Il vento, aria che soffia intonando canzoni, colorando l’orizzonte, languendo o graffiando il mare.
Che parola ammaliante: vento, ancora di più in greco: Ànemos. Ricorda l’anima ed è proprio a questo che fa riferimento il titolo del libro di Fabio Fiori, edito da Mursia: Ànemos. I venti del mediterraneo.
Un romanzo intimo, che accarezza l’anima, solletica l’orgoglio di chi ama il mare ma anche la cultura, non solo del mare. Uno spiro che attraversa la mitologia, la tradizione, la storia, la scienza. Un vaso di pandora che trasfigura i venti in storie. Emozionante.
Per chi scrive romanzi il vento è un concetto magico, profetico, ieratico, ricorda la vita che passa, ricorda l’attesa, la paura, la consolazione. Ricorda la potenza, la rabbia che annebbia la vista, la passione, l’assenza. E io potrei continuare a scrivere pagine e pagine sul vento ma lascio il timone a Fabio Fiori che magistralmente respira e narra dei “venti del mediterraneo”.
“I venti sono dèi che mi hanno rapito quand’ero bambino […] mi hanno portato là, dove il mare e il cielo si toccano”, inizia così il suo romanzo e inizia così il viaggio che ci porta pagina dopo pagine a scoprire una rosa dei venti antica disegnata dai venti principali: Tramontana, Grecale, Levante, Scirocco, Ostro, Libeccio Ponente e Maestrale, ma anche dai mezzi venti e dai venti locali: Meltemi, Bora, Mistral.
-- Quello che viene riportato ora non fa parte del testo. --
(** C10. In a call of Allocate the sends of a request come before the
    call of the encoder on the descriptor of that request, request after
    request; hence every requested device ID has its Assignment sent,
    whatever the encoder answers, while a request on which it fails has no
    entry in the response. *)
Theorem C10_assignments_sent_before_marshal
    (reqs : list ContainerAllocateRequest) (req : ContainerAllocateRequest) (st : State) :
  let '((resp, _), st') := Allocate resourceNamespace marshalError bridge reqs st in
  let '(entry, st1) := allocateOne resourceNamespace marshalError bridge req st in
  events st1
  = (events st
       ++ map Sent (assignmentsOf bridge (clock st) (DevicesIDs req))
       ++ [Marshalled (descriptorOf resourceNamespace bridge req)
                      (marshals resourceNamespace marshalError bridge req)])%list
  /\ match entry with Some _ => true | None => false end
     = marshals resourceNamespace marshalError bridge req
  /\ events st'
     = (events st ++ eventsOf resourceNamespace marshalError bridge (clock st) reqs)%list
  /\ map DeviceID (sent (eventsOf resourceNamespace marshalError bridge (clock st) reqs))
     = flat_map DevicesIDs reqs
  /\ length (ContainerResponses resp)
     = length (List.filter (marshals resourceNamespace marshalError bridge) reqs).
Proof.
  unfold Allocate. rewrite requestsLoop_spec, allocateOne_spec.
  cbn [app ContainerResponses events].
  split; [reflexivity|]. split.
  { unfold entryOf, marshals. destruct (marshalError _); reflexivity. }
  split; [reflexivity|]. split; [apply sent_eventsOf_ids|].
  rewrite <- (length_map Devices), entries_devices, length_map. reflexivity.
Qed.



Lemma envNames_entries (reqs : list ContainerAllocateRequest) (r : Rand) (k : nat) :
  flat_map (fun c => map fst (Envs c))
    (omap id (imap (fun i => entryOf resourceNamespace marshalError bridge r (k + i)) reqs))
  = map (requestName r)
      (omap id (imap (fun i req =>
                        if marshals resourceNamespace marshalError bridge req
                        then Some (k + i) else None) reqs)).
Proof.
  revert k. induction reqs as [|req rest IH]; intros k; [reflexivity|].
  rewrite !imap_cons. cbn [omap].
  rewrite (imap_ext _ (fun i => entryOf resourceNamespace marshalError bridge r (S k + i)) rest)
    by (intros; cbn; f_equal; lia).
  rewrite (imap_ext (_ ∘ S)
             (fun i req => if marshals resourceNamespace marshalError bridge req
                           then Some (S k + i) else None) rest)
    by (intros; cbn; destruct (marshals _ _ _ _); f_equal; lia).
  unfold entryOf at 1, marshals at 1.
  destruct (marshalError _); rewrite ?omap_id_Some, ?omap_id_None;
    cbn [flat_map Envs map fst app]; rewrite IH, ?Nat.add_0_r; reflexivity.
Qed.
(** ** The text rendered for a number *)

Lemma renderedValue_number (cfg : Config) (w : Z) :
  decimalSeparator cfg = Dot ->
  0 <= w < inf_bits ->
  plainNotation w = true ->
  renderedValue cfg (defaultValue (Finite false w))
  = formatNumber cfg (Finite false w)
  /\ renderedValue cfg (VNum (Finite false w))
     = formatNumber cfg (Finite false w).
Proof.
  intros Hds Hw Hp.
  assert (H : formatCurrency cfg (VStr (toString (Finite false w)))
              = formatNumber cfg (Finite false w)).
  { apply formatCurrency_number.
    pose proof (toString_parse w Hw Hp) as Hparse.
    pose proof (toString_plain w Hw Hp) as Hchars.
    unfold numberValue, normalizedValue, numericValue.
    rewrite Hds. cbn [sepChar].
    rewrite removeOutside_id by exact Hchars.
    rewrite replaceChar_same. exact Hparse. }
  split; exact H.
Qed.

(** X8.  With ["."] as decimal separator, for a non-negative number that
    [String] writes in plain notation, with whatever thousand separator:
    writing the number as a string and filtering it loses nothing, so the
    text rendered for the default value and for the field value is the
    text of [toFixed] of that number with the integer digits grouped. *)
Theorem rendered_number_dot (cfg : Config) (w : Z) :
  decimalSeparator cfg = Dot ->
  0 <= w < inf_bits ->
  plainNotation w = true ->
  renderedValue cfg (defaultValue (Finite false w))
  = formatNumber cfg (Finite false w)
  /\ renderedValue cfg (VNum (Finite false w))
     = formatNumber cfg (Finite false w).
Proof.
  exact (renderedValue_number cfg w).
Qed.

Lemma rendered_number_dot_witness :
  renderedValue (mkConfig 2 Dot Comma)
    (defaultValue (Finite false 4654453986095781642))
  = formatNumber (mkConfig 2 Dot Comma) (Finite false 4654453986095781642)
  /\ renderedValue (mkConfig 2 Dot Comma)
       (VNum (Finite false 4654453986095781642))
     = formatNumber (mkConfig 2 Dot Comma)
         (Finite false 4654453986095781642).
Proof.
  apply (rendered_number_dot (mkConfig 2 Dot Comma) 4654453986095781642).
  - reflexivity.
  - unfold inf_bits. lia.
  - vm_compute. reflexivity.
Defined.

(** ** Rounding a printed decimal back *)

(** The two magnitudes next to [p/q] and the one [round_ratio] takes. *)
Lemma round_ratio_nearest (neg : bool) (p q : Z) :
  0 <= p -> 0 < q ->
  let r := floor_bits 63 p q 0 in
  0 <= r <= inf_bits
  /\ scaled r * q <= p * unit_scale
  /\ (r + 1 <= inf_bits -> p * unit_scale < scaled (r + 1) * q)
  /\ (r + 1 < inf_bits ->
      (round_ratio neg p q = Finite neg r
       /\ 2 * (p * unit_scale) <= (scaled r + scaled (r + 1)) * q)
      \/ (round_ratio neg p q = Finite neg (r + 1)
          /\ (scaled r + scaled (r + 1)) * q <= 2 * (p * unit_scale))).
Proof.
  intros Hp Hq. cbv zeta.
  pose proof (floor_bits_floor p q Hp Hq) as H. cbv zeta in H.
  destruct H as (Hr & Hlo & Hhi).
  unfold round_ratio.
  generalize dependent (floor_bits 63 p q 0). intros r Hr Hlo Hhi.
  repeat split; try lia; try assumption.
  intros Hlt.
  destruct (r =? inf_bits) eqn:E; [apply Z.eqb_eq in E; lia |].
  destruct (2 * (p * unit_scale) ?= (scaled r + scaled (r + 1)) * q) eqn:C.
  - pose proof (proj1 (Z.compare_eq_iff _ _) C) as C'. destruct (Z.even r).
    + left. destruct (r =? inf_bits) eqn:E2; [discriminate |].
      split; [reflexivity | lia].
    + right.
      destruct (r + 1 =? inf_bits) eqn:E2; [apply Z.eqb_eq in E2; lia |].
      split; [reflexivity | lia].
  - pose proof (proj1 (Z.compare_lt_iff _ _) C) as C'. left. rewrite E.
    split; [reflexivity | lia].
  - pose proof (proj1 (Z.compare_gt_iff _ _) C) as C'. right.
    destruct (r + 1 =? inf_bits) eqn:E2; [apply Z.eqb_eq in E2; lia |].
    split; [reflexivity | lia].
Qed.

(** A magnitude is a multiple of the distance to the next one. *)
Lemma scaled_multiple_of_gap (r : Z) :
  0 <= r -> exists m, scaled r = m * (scaled (r + 1) - scaled r).
Proof.
  intros Hr. unfold scaled, expo_field, frac_field.
  remember (2 ^ 52) as B eqn:HB.
  assert (HBpos : 0 < B) by (subst B; reflexivity).
  pose proof (Z.div_mod r B ltac:(lia)) as Hdm.
  pose proof (Z.mod_pos_bound r B HBpos) as Hm.
  assert (HE : 0 <= r / B) by (apply Z.div_pos; lia).
  destruct (Z.eq_dec (r mod B) (B - 1)) as [Hlast | Hnot].
  - assert (Hq : (r + 1) / B = r / B + 1)
      by (symmetry; apply Z.div_unique with (r := 0); lia).
    assert (Hrm : (r + 1) mod B = 0)
      by (symmetry; apply Z.mod_unique with (q := r / B + 1); lia).
    rewrite Hq, Hrm, Hlast.
    destruct (r / B =? 0) eqn:E0; destruct (r / B + 1 =? 0) eqn:E1;
      try (apply Z.eqb_eq in E1; lia).
    + apply Z.eqb_eq in E0. rewrite E0. exists (B - 1).
      change (2 ^ (0 + 1 - 1)) with 1. lia.
    + exists (2 * B - 1).
      replace (r / B + 1 - 1) with (Z.succ (r / B - 1)) by lia.
      apply Z.eqb_neq in E0. rewrite Z.pow_succ_r by lia. ring.
  - assert (Hq : (r + 1) / B = r / B)
      by (symmetry; apply Z.div_unique with (r := r mod B + 1); lia).
    assert (Hrm : (r + 1) mod B = r mod B + 1)
      by (symmetry; apply Z.mod_unique with (q := r / B); lia).
    rewrite Hq, Hrm.
    destruct (r / B =? 0) eqn:E0.
    + exists (r mod B). lia.
    + exists (B + r mod B). ring.
Qed.

Lemma fixedInteger_unique (w f n : Z) :
  (2 * n - 1) * unit_scale <= 2 * (scaled w * 10 ^ f) ->
  2 * (scaled w * 10 ^ f) < (2 * n + 1) * unit_scale ->
  fixedInteger w f = n.
Proof.
  intros H1 H2. unfold fixedInteger.
  pose proof unit_scale_pos as Hu.
  replace (2 * scaled w * 10 ^ f) with (2 * (scaled w * 10 ^ f)) by ring.
  revert H1 H2. generalize (scaled w * 10 ^ f) as x.
  generalize unit_scale Hu. intros u Hu' x H1 H2.
  symmetry. apply Z.div_unique with (r := 2 * x + u - 2 * u * n); lia.
Qed.

Lemma limit_gap :
  scaled (limit_bits - 1) + 131072 * unit_scale = 10 ^ 21 * unit_scale.
Proof. vm_compute. reflexivity. Qed.

(** The arithmetic of rounding back: [V], [R], [R'] are magnitudes, [R] and
    [R'] next to each other around [n/T], [V] not between them, and [n] is
    [V * T] rounded half up. *)
Lemma reround_down (U T V R R' n : Z) :
  0 < U -> 0 < T ->
  (2 * n - 1) * U <= 2 * (V * T) -> 2 * (V * T) < (2 * n + 1) * U ->
  R * T <= n * U -> n * U < R' * T ->
  V <= R \/ R' <= V ->
  2 * (n * U) <= (R + R') * T ->
  (2 * n - 1) * U <= 2 * (R * T) /\ 2 * (R * T) < (2 * n + 1) * U.
Proof. intros HU HT H1 H2 H3 H4 [H5 | H5] H6; split; nia. Qed.

Lemma reround_up (U T V R R' n m : Z) :
  0 < U -> 0 < T ->
  (2 * n - 1) * U <= 2 * (V * T) -> 2 * (V * T) < (2 * n + 1) * U ->
  R * T <= n * U -> n * U < R' * T ->
  V <= R \/ R' <= V ->
  (R + R') * T <= 2 * (n * U) ->
  R = m * (R' - R) ->
  (2 * n - 1) * U <= 2 * (R' * T) /\ 2 * (R' * T) < (2 * n + 1) * U.
Proof.
  intros HU HT H1 H2 H3 H4 H5 H6 Hm. split; [nia |].
  destruct H5 as [H5 | H5]; [| nia].
  assert (Hle : 2 * (R' * T) <= (2 * n + 1) * U) by nia.
  destruct (Z.eq_dec (2 * (R' * T)) ((2 * n + 1) * U)) as [Heq | Hne];
    [exfalso | lia].
  assert (HR : 2 * (R * T) = (2 * n - 1) * U) by nia.
  assert (Hg : (R' - R) * T = U) by nia.
  assert (HM : 2 * m * U = (2 * n - 1) * U).
  { rewrite <- HR, Hm, <- Hg. ring. }
  assert (2 * m = 2 * n - 1) by nia. lia.
Qed.

Lemma limit_below_inf : limit_bits + 1 < inf_bits.
Proof. vm_compute. reflexivity. Qed.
Ed è la torre dei venti ad Atene, imponente edificio ottagonale in marmo bianco, alto quasi tredici metri, posto nell’antica Agorà, che puntuale ed eterna li raffigura in un’aulica antropomorfizzazione.
Un romanzo che gonfia le vele alla Tramontana, il vento del nord legato alla bussola che custodisce una femminilità, forse non solo nel nome, svincolata dall’origine geografica. La sola femmina di sette fratelli maggiori capace di mantenere la via senza appunto perdere “La Tramontana”.
Prosegue soffiando l’odore del Levante “salmastro che, raccoglie nella sua lunga cavalcata adriatica, da Otranto a Venezia. Spira da est, cardine ancestrale di ogni geografia umana.” Scrive Fabio Fiori.
Poi magari il vento gira e allora è lo Scirocco a farla da padrone. Una parola che nasconde lo stretto legame tra il Mediterraneo e l’Africa. Il respiro africano sulle nostre coste, che soffia di mezzo tra Ostro e Levante. Un vento appropriato, per Sciascia e Pirandello, alla fuddìa siciliana. E ancora “un vento che imperversa, caratterizzando i paesaggi e gli animi” per Thomas Mann in Morte a Venezia o ancora un vento che “annoia e invita a lasciare Procida […] la mia isola ocra, che proprio lo Scirocco rende ancora più sulfurea” per Elsa Morante in Isola di Arturo. Dunque un vento che inspira e seduce ottundendo gli animi più sensibili. L’autore ci racconta che lo Scirocco è “un una dimensione della Sicilia”, e io da siciliana, non proprio doc, aggiungo che è una forma mentis della nostra isola.
Lo scirocco che acquisisce linee dure anche nelle immagini, nella storia, come nella descrizione di Alberto Ronchey di Aldo Moro: “Secoli di scirocco nel suo sguardo”. Un vento difficile, dunque, che trasmuta e spezza anche l’anima.
I venti che l’autore ci racconta e ci canta come un antico cantastorie sono tanti, sono tutti, e compongono storie vibranti e aneddoti non sempre conosciuti.
La storia avvincente di Fibonacci, per dirne una, che porta lo zero in Europa latinizzandolo dall’arabo safir, ossia vuoto, in zefphyrum che in italiano diventa zefiro e in seguito, nel Rinascimento, zero. “Numero molto diverso dagli altri, potente e terrificante che divide e moltiplica esattamente come lo Zefiro che quando è a poppa della nave, dimezza lo spazio, mentre a prua lo raddoppia”, precisa l’autore.
Continuerei a scrivere di questo romanzo che ispira come grembo di Gea riflessioni e immagini che soffiano nelle vele dei più grandi autori ma preferisco lasciarvi alle pagine di Ànemos e alla “penna” di Fabio Fiori.
“Aria, pensò, la vita è fatta d’aria, un soffio e via”
Scrive Antonio Tabucchi nel Tempo invecchia in fretta.